Nell’azione, da parte Italiana, fu rivendicato l’affondamento di tre motosiluranti: una per esplosione, una per incendio e l’altra per affondamento senza incendio. In seguito all’esplosione di una delle MTB, materiale appartenente ai suoi macchinari e pezzi di fasciame vennero sollevato in aria, e ricaddero sulla coperta dello "Scipione", che manovrava a tutta forza per allontanarsi dalla zona dell’attacco con rotta 200° e velocità 36 nodi.[4]

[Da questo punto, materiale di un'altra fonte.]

(** X18.  [GdbTracer._determine_executable_range]: when it returns, the
    ranges it leaves classify an address as inside the target exactly
    when the address lies within the range of some address line of
    gdb's answer that is not a library line (a line with " in "),
    provided there is such a line and each has its start below its end;
    with no such line at all the ranges are the single range (0, 0). *)
Theorem executable_range_classifies (io : Gdb.gdb_io) (response : string)
    (target_ranges : list GdbTracer.range) :
  Gdb._send_command io "info target" = Returned response ->
  _determine_executable_range io = Returned target_ranges ->
  exists parsed,
    Forall2 (fun l r => range_of_line l = Returned r)
      (List.filter of_executable (map PyStr.strip (PyStr.splitlines response)))
      parsed
    /\ (parsed = [] -> target_ranges = [(0, 0)])
    /\ (parsed <> [] ->
        Forall (fun r => fst r < snd r) parsed ->
        forall pc,
          GdbTracer._we_are_not_in_kansas_anymore target_ranges pc = false
          <-> exists line s e,
              line ∈ map PyStr.strip (PyStr.splitlines response)
              /\ of_executable line = true
              /\ range_of_line line = Returned (s, e)
              /\ s <= pc <= e).
Proof.
  intros Hr H. unfold _determine_executable_range in H. rewrite Hr in H.
  cbn [mbind outcome_bind] in H.
  destruct (range_loop [] (PyStr.splitlines response)) as [rs| |] eqn:Hl;
    cbn [mbind outcome_bind] in H; try discriminate.
  injection H as <-.
  apply range_loop_parses in Hl as (parsed & -> & Hall). cbn [app].
  exists parsed. split; [assumption|]. split; [intros ->; reflexivity|].
  intros Hne Hproper pc.
  rewrite consolidate_nonempty_classification by assumption.
  rewrite kansas_false_iff. split.
  - intros (s & e & Hin & Hb).
    apply list_elem_of_lookup in Hin as [i Hi].
    destruct (Forall2_lookup_r _ _ _ _ _ Hall Hi) as (line & Hline & Hparse).
    exists line, s, e.
    assert (line ∈ List.filter of_executable
                     (map PyStr.strip (PyStr.splitlines response))) as Hf
      by (apply list_elem_of_lookup; eauto).
    apply list_elem_of_In, filter_In in Hf as [Hf1 Hf2].
    repeat split; try assumption; try lia. now apply list_elem_of_In.
  - intros (line & s & e & Hin & Hexe & Hparse & Hb).
    assert (line ∈ List.filter of_executable
                     (map PyStr.strip (PyStr.splitlines response))) as Hf.
    { apply list_elem_of_In, filter_In. split; [now apply list_elem_of_In|assumption]. }
    apply list_elem_of_lookup in Hf as [i Hi].
    destruct (Forall2_lookup_l _ _ _ _ _ Hall Hi) as (r & Hr' & Hparse').
    rewrite Hparse in Hparse'. injection Hparse' as <-.
    exists s, e. split; [|assumption]. apply list_elem_of_lookup. eauto.
Qed.
Lemma update_with_thumbnail_out_of_table_faults_witness :
  exists f, dt_thumbtable_update (-1) grid12_shrunk = Fault f.
Proof.
  assert (update_runs grid12_shrunk = true) as Hr by (vm_compute; reflexivity).
  assert (reset_collection grid12_shrunk = false) as Hreset by (vm_compute; reflexivity).
  assert (exists l, lut grid12_shrunk = Some l /\ length l = 6%nat) as (l & Hl & Hlen)
    by (eexists; split; vm_compute; reflexivity).
  assert (Some (8%nat) ∈ tlist grid12_shrunk) as Hp
    by (apply (bool_decide_unpack _); vm_compute; exact I).
  assert (exists th, deref (mem grid12_shrunk) 8%nat = Ok th /\ th_rowid th = 8)
    as (th & Hd & Hrow) by (eexists; split; vm_compute; reflexivity).
  apply (update_with_thumbnail_out_of_table_faults (-1) grid12_shrunk l 8%nat th
           Hr Hreset Hl Hp Hd).
  right. rewrite Hlen, Hrow. intros [=].
Defined.

(** X26: what a change of collection without a reset does to an image that
    keeps its position: the rebuild of the look-up table leaves the cell
    pointing to no thumbnail, so that the cycle creates a second thumbnail
    for the image, and the garbage collection keeps the first one, which is
    the thumbnail of that image at that position; both are in the list
    after the cycle, and both are alive. *)
Theorem update_after_rebuild_duplicates (mouse_over : Z) (t t' : dt_thumbtable_t)
    (p : ptr) (th : dt_thumbnail_t) (e : dt_thumbtable_cache_t) :
  update_runs t = true ->
  reset_collection t = false ->
  Some p ∈ tlist t ->
  deref (mem t) p = Ok th ->
  lut_at t (th_rowid th) = Ok e ->
  lut_imgid e = th_imgid th ->
  lut_thumb e = None ->
  Z.max (min_row_id t) 0 <= th_rowid th < Z.min (max_row_id t) (collection_count t) ->
  dt_thumbtable_update mouse_over t = Ok t' ->
  exists q thp thq,
    q <> p
    /\ Some p ∈ tlist t' /\ Some q ∈ tlist t'
    /\ deref (mem t') p = Ok thp /\ deref (mem t') q = Ok thq
    /\ same_item th thp /\ same_item th thq.
Proof.
  intros Hr Hreset Hp Hd He Hie Hnone Hwin H.
  destruct (update_steps _ _ _ Hr H)
    as (t1 & t2 & n2 & t3 & n3 & _ & Hcase & _ & _ & Hpop & Hgc & ->).
  destruct Hcase as [(Hyes & _) | (_ & ->)]; [congruence|].
  destruct Hgc as [(Hnil & _) | (_ & tg & Hg & Hres)];
    [rewrite Hnil in Hp; by apply elem_of_nil in Hp|].
  pose proof (populate_thumbnails_spec _ _ _ _ _ Hpop)
    as ((_ & Hnb2 & Hmin2 & Hmax2 & Hids2 & _) & Hkeep2 & _ & _ & new & Hnew & _).
  unfold _populate_thumbnails in Hpop.
  destruct (Z.min (max_row_id t) (collection_count t) <? 0); [discriminate|].
  assert (Z.max (min_row_id t) 0 <= th_rowid th
          < Z.max (min_row_id t) 0
            + Z.of_nat (Z.to_nat (Z.min (max_row_id t) (collection_count t)
                                  - Z.max (min_row_id t) 0))) as Hrange by lia.
  unfold _garbage_collection in Hg. ok_bind Hg as [[kept tc] nc] Hloop.
  injection Hg as <- <-.
  pose proof (gc_loop_links _ _ _ _ _ _ Hloop) as (Hnonull & _).
  destruct (populate_loop_creates _ _ _ _ _ _ _ (th_rowid th) e Hrange He Hnone Hpop Hnonull)
    as (q & thq & Hq & Hge & Hdq & Hrq & Hiq).
  destruct (Hkeep2 _ _ Hd) as (th2 & Hd2 & Hr2 & Hi2).
  assert (q <> p) as Hne by (apply deref_lt in Hd; lia).
  assert (forall x, th_rowid x = th_rowid th -> th_imgid x = th_imgid th ->
                    kept_by t2 n2 x) as Hkept.
  { intros x Hrx Hix. split.
    - unfold collect_garbage. rewrite Hmin2, Hmax2, Hrx. apply andb_false_iff. right.
      apply orb_false_intro.
      + destruct (Z.ltb_spec (th_rowid th) (min_row_id t)); [lia | done].
      + destruct (Z.gtb_spec (th_rowid th) (max_row_id t)); [lia | done].
    - unfold is_in_collection. rewrite Hrx.
      destruct (lut_at_ids t t2 _ e Hids2 He) as (e2 & -> & Hie2). simpl.
      f_equal. apply Z.eqb_eq. congruence. }
  pose proof (gc_loop_keeps_link _ _ _ _ _ _ Hloop) as Hlink.
  apply gc_loop_spec in Hloop as (_ & _ & _ & _ & Hkeepc & _).
  apply resize_loop_spec in Hres as (_ & Hlr & Hkr & _). simpl in *.
  assert (Some p ∈ tlist t2) as Hp2 by (rewrite Hnew; apply elem_of_app; by right).
  pose proof (Hkeepc _ _ Hd2 (Hkept th2 ltac:(congruence) ltac:(congruence))) as Hdpc.
  pose proof (Hkeepc _ _ Hdq (Hkept thq ltac:(congruence) ltac:(congruence))) as Hdqc.
  destruct (Hkr _ _ Hdpc) as (thp' & Hdp' & Hrp' & Hip').
  destruct (Hkr _ _ Hdqc) as (thq' & Hdq' & Hrq' & Hiq').
  exists q, thp', thq'. split; [done|]. rewrite Hlr.
  split; [apply (Hlink p th2 Hp2 Hd2), Hkept; congruence|].
  split; [apply (Hlink q thq Hq Hdq), Hkept; congruence|].
  split; [done|]. split; [done|]. split; split; congruence.
Qed.
(** ** [main.py]: auth and profile *)

Definition http (code : Z) (msg : string) : HTTPException :=
  {| status_code := code; detail := msg |}.

Definition insert_user (d : document) : Handler value := fun st =>
  let r := insert_one (db_user st) (db_next_oid st) d in
  (set_user r.1.1 (S (db_next_oid st)) st, Return r.2).

Definition register `{Externals} (user : User.t) : Handler (option document) :=
  if negb (bool_decide (User.qualification user ∈ ALLOWED_QUALIFICATIONS)) then
    raise (http 403 "Only IT-related students can register")
  else
    st ← get_db;
    if truthy_doc (find_one (db_user st) {["email" := VStr (User.email user)]}) then
      raise (http 400 "Email already registered")
    else
      let doc := User_model_dump user in
      let doc := <["password_hash" := VStr (hash_password (User.password_hash user))]>
                   (delete "password_hash" doc) in
      user_id ← insert_user doc;
      st ← get_db;
      let saved := delete "password_hash" <$> find_one (db_user st) {["_id" := user_id]} in
      mret (to_str_id saved).

Definition login `{Externals} (payload : LoginRequest.t) : Handler (option document) :=
  st ← get_db;
  let user := find_one (db_user st) {["email" := VStr (LoginRequest.email payload)]} in
  if negb (truthy_doc user) then raise (http 401 "Invalid credentials")
  else
    let user := default ∅ user in
    if negb (bool_decide (user !! "password_hash" =
                          Some (VStr (hash_password (LoginRequest.password payload))))) then
      raise (http 401 "Invalid credentials")
    else mret (to_str_id (Some (delete "password_hash" user))).

Definition get_profile `{Externals} (user_id : string) : Handler (option document) :=
  match ObjectId_parse user_id with
  | None => raise (http 400 "Invalid user id")
  | Some _id =>
      st ← get_db;
      let user := delete "password_hash" <$> find_one (db_user st) {["_id" := VOid _id]} in
      if negb (truthy_doc user) then raise (http 404 "User not found")
      else mret (to_str_id user)
  end.

Definition update_profile `{Externals} (user_id : string) (payload : UpdateProfile.t)
  : Handler (option document) :=
  match ObjectId_parse user_id with
  | None => raise (http 400 "Invalid user id")
  | Some _id =>
      let updates := UpdateProfile_model_dump payload in
      if negb (value_in (updates !! "qualification") ALLOWED_QUALIFICATIONS) then
        raise (http 400 "Invalid qualification")
      else
        st ← get_db;
        put_db (set_user (update_one (db_user st) (db_next_oid st) {["_id" := VOid _id]}
                            (mongo_set updates) false) (db_next_oid st) st);;
        st ← get_db;
        let user := delete "password_hash" <$> find_one (db_user st) {["_id" := VOid _id]} in
        mret (to_str_id user)
  end.

(** ** [main.py]: assessments and progress *)

Definition insert_progress (d : document) : Handler document := fun st =>
  let r := insert_one (db_progress st) (db_next_oid st) d in
  (set_progress r.1.1 (S (db_next_oid st)) st, Return r.1.2).

Definition insert_assessmentresult (d : document) : Handler document := fun st =>
  let r := insert_one (db_assessmentresult st) (db_next_oid st) d in
  (set_assessmentresult r.1.1 (S (db_next_oid st)) st, Return r.1.2).

Definition progress_filter (user_id domain : string) : document :=
  <["user_id" := VStr user_id]> (<["domain" := VStr domain]> ∅).

(** The progress document of the pair, created empty when absent or falsy:
    the first lines of [get_progress] and the gatekeeping lines of
    [submit_assessment]. *)
Definition find_or_create_progress (user_id domain : string) : Handler document :=
  st ← get_db;
  let prog := find_one (db_progress st) (progress_filter user_id domain) in
  if negb (truthy_doc prog) then
    insert_progress (Progress_model_dump user_id domain [] ∅)
  else mret (default ∅ prog).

Da parte alleata si dichiarò che avevano partecipato all’azione le MTB 315,[5] 316, 313 e 260 e che solo la 316 era stata persa per esplosione assieme a tutto il suo equipaggio. Il materiale recuperato sullo "Scipione" fu identificato come appartenente alla MTB 305, che però, secondo le fonti ufficiali inglesi, non aveva partecipato all’azione. Secondo le fonti inglesi la MTB 316, comandata dal Tenente di Vascello R.B. Adams, in seguito ad un incendio che si sviluppò a bordo dopo che l’unità era stata colpita, esplose alle 02.18 ed affondò con la perdita di tutto il suo equipaggio, mentre la MTB 260 (tenente di vascello H.F. Wadds) e la MTB 313 (tenente di vascello A.D. Foster) riportarono soltanto danni superficiali. Oltre alle perdite umane della MTB 316, le altre tre motosiluranti ebbero a lamentare un ufficiale morto ed uno ferito.[6]

La MTB 316, la sola di cui si ha la certezza dell'affondamento nel corso del combattimento, era un'unità del tipo ELCO da 77 piedi, realizzata negli Stati Uniti e trasferita prima di aver completato l'allestimento alla Royal Navy, dove era entrata in servizio il 14 giugno 1942.[7] Anche le altre motosiluranti che avevano partecipato all'attacco erano del tipo Elco da 77 piedi, ad eccezione della MTB 260 che era del tipo Elco da 70 piedi. Per quanto riguarda la MTB 305, anch'essa del tipo Elco da 77 piedi, non figurando nell'elenco delle motosiluranti britanniche affondate nel Mediterraneo, e neppure di quelle danneggiate nel corso della campagna di Sicilia e operando inoltre sotto le insegne dell'Indian Navy,[8] si può ipotizzare che parti della MTB 305 siano state prese per metterle su un'altra MTB, in quanto pratiche del genere erano molto diffuse a livello di piccole unità.

Il comandante e l'equipaggio dello "Scipione Africano" ricevettero l’elogio dell’Ammiraglio Bergamini, comandante delle Forze Navali da Battaglia, nell’Ordine del Giorno n° 11 del 18 luglio 1943.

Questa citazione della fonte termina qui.